(** C38. A playout that waits for DAVE loses its frames.  While DAVE is required and
    not ready, the time the next frame was due stays as it is, so every turn
    counts the same lateness and drops stale frames again: once three frames
    late, [k] turns drop at least [k] frames, until one frame is left.  The turns
    are taken before the deadline of the wait, which is set at the first such
    turn; at the deadline the playout is ended.  Nothing is sent, and the wake deadline the driver sleeps
    until is the due time, which has passed: the turns follow each other
    without a pause. *)
Theorem waiting_playout_drains k due deadline p d :
  held_back due deadline p d -> frames p ≠ [] -> due + OpusPacket.BLOCK_DURATION * 3 <= time d -> clock (ticks d + 2 * k) < deadline ->
  exists d' p', resolve_turns k d = (Ok (), d') /\ held_back due deadline p' d' /\ wire d' = wire d /\
    (1 <= length (frames p') <= Nat.max 1 (length (frames p) - k))%nat /\
    (dropped_stale_frames (stats p') + length (frames p') = dropped_stale_frames (stats p) + length (frames p))%nat /\
    wake_deadline clock p' d' = (Ok (Some due), d') /\ due < time d'.
Proof.
  change OpusPacket.BLOCK_DURATION with 20000000. unfold time. revert p d. induction k as [|k IH]; intros p d Hb Hne Ht Hdl.
  { exists d, p. destruct (frames p) as [|f l] eqn:Hf; [done|]. split; [done|]. split; [done|]. split; [done|]. cbn [length]. split; [lia|]. split; [lia|]. split; [|lia].
    unfold wake_deadline. by rewrite Hf, (back_due _ _ _ _ Hb). }
  destruct (frames p) as [|f l] eqn:Hf; [done|].
  assert (clock (S (ticks d)) < deadline) as Hdl1 by (pose proof (clock_mono (S (ticks d)) (ticks d + 2 * S k) ltac:(lia)); lia).
  destruct (held_back_turn due deadline p f l d Hb Hf ltac:(lia) Hdl1) as (d1 & Hrun & Hb1 & Ht1 & Hw1).
  pose proof (catch_up_ok (clock (ticks d)) due p ltac:(lia)) as Hc. destruct (catch_up _ _ _ p) as [p1 due1]. cbn [fst] in Hb1.
  destruct Hc as (_ & _ & _ & _ & n & Hfr & Hdrop & Hne1 & Hn). change OpusPacket.BLOCK_DURATION with 20000000 in Hn. specialize (Hn ltac:(lia)).
  assert (frames p1 ≠ []) as Hne2 by (apply Hne1; by rewrite Hf).
  pose proof (clock_mono (ticks d) (ticks d1) ltac:(lia)) as Hmono.
  destruct (IH p1 d1 Hb1 Hne2 ltac:(lia)) as (d' & p' & Hrun' & Hb' & Hw' & Hlen & Hsum & Hwake & Hpast).
  { replace (ticks d1 + 2 * k)%nat with (ticks d + 2 * S k)%nat by lia. done. }
  exists d', p'. split; [cbn [resolve_turns]; by rewrite (st_bind_run _ _ _ _ _ Hrun)|]. split; [done|]. split; [congruence|].
  assert (length (frames p1) = length (frames p) - n)%nat as Hl1 by (by rewrite Hfr, length_drop).
  assert (0 < length (frames p1))%nat by (by destruct (frames p1); [|cbn; lia]). rewrite <- Hf, Hl1 in *.
  split; [|split; [lia|done]]. split; [lia|]. destruct (decide (1 < length (frames p))%nat) as [H1|H1]; [specialize (Hn H1); lia|lia].
Qed.

End DriverSpec.
End DriverSpec.
(* ===== verification/Resampler.v ===== *)
(** * The streaming resampler (cacophony/src/pcm.rs, [StreamingSincResampler])

    Source samples of any number are collected per channel and handed to the
    resampler of the rubato crate in chunks of the size it asks for; the first
    frames it returns, its delay, are cut off.  [finish_into] feeds the rest,
    and silence, until as many frames have come out as the source stands for.

    The collected samples are a buffer with a read position that is compacted
    now and then; [plain] is the queue it stands for.  The two loops have fuel:
    the number of chunks they may process. *)

From Stdlib Require Import SpecFloat.
From stdpp Require Import strings.
From S2P Require Import Prelude Effects IeeeFloat Pcm.
Import IeeeFloat Pcm.
#[local] Open Scope nat_scope.

Module Resampler.

Definition SINC_FILTER_LEN : nat := 256.
Definition SINC_OVERSAMPLING_FACTOR : nat := 256.
Definition SOURCE_BUFFER_COMPACT_FRAMES : nat := Z.to_nat 32768.

(** [rubato::Async<f32>] with a fixed number of input frames: [new_sinc ratio
    chunk_frames channels] (the filter is that of [high_quality_sinc_resampler]),
    the sizes it asks for, and processing one chunk, of which [partial_len]
    frames are audio: the frames consumed, the frames written and the buffers
    they were written to. *)
Class Rubato := {
  resampler_t : Type;
  new_sinc : f64 -> nat -> nat -> string + resampler_t;
  input_frames_next : resampler_t -> nat;
  output_frames_next : resampler_t -> nat;
  output_delay : resampler_t -> nat;
  process_into_buffer : list (list f32) -> option nat -> nat -> resampler_t -> (string + nat * nat * list (list f32)) * resampler_t }.

(** What its documentation says: a chunk of the size asked for is processed, the
    number of input frames stays the same, at most the announced frames are
    written, and a resampler that is fed does not stay silent for ever. *)
Class RubatoLaws (B : Rubato) := {
  rubato_ok : nat -> nat -> resampler_t -> Prop;
  idle : resampler_t -> nat;
  new_sinc_ok ratio chunk ch r : new_sinc ratio chunk ch = inr r -> 0 < chunk -> rubato_ok chunk ch r;
  rubato_input chunk ch r : rubato_ok chunk ch r -> input_frames_next r = chunk /\ 0 < chunk;
  process_ok chunk ch r input partial : rubato_ok chunk ch r -> length input = ch -> Forall (fun c => length c = chunk) input ->
    (forall n, partial = Some n -> n <= chunk) ->
    exists consumed written bufs r', process_into_buffer input partial (output_frames_next r) r = (inr (consumed, written, bufs), r') /\
      rubato_ok chunk ch r' /\ (partial = None -> consumed = chunk) /\ written <= output_frames_next r /\
      length bufs = ch /\ Forall (fun c => length c = output_frames_next r) bufs /\ (written = 0 -> idle r' < idle r) }.

Section Resampler.
Context {B : Rubato}.

Record StreamingSincResampler := {
  layout : ChannelLayout;
  input_sample_rate_hz : Z;
  output_sample_rate_hz : Z;
  ratio : f64;
  resampler : option resampler_t;
  buffered_source : list (list f32);
  buffered_source_start : nat;
  received_source_frames : nat;
  emitted_output_frames : nat;
  trim_output_frames : nat }.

• • •

#### HOW TO COMPLETE THIS TASK
Only lines with the word "they" go in the answer. Take them all from the entries above.

#### WORKED SOLUTION
    the number of chunks they may process. *)
    they were written to. *)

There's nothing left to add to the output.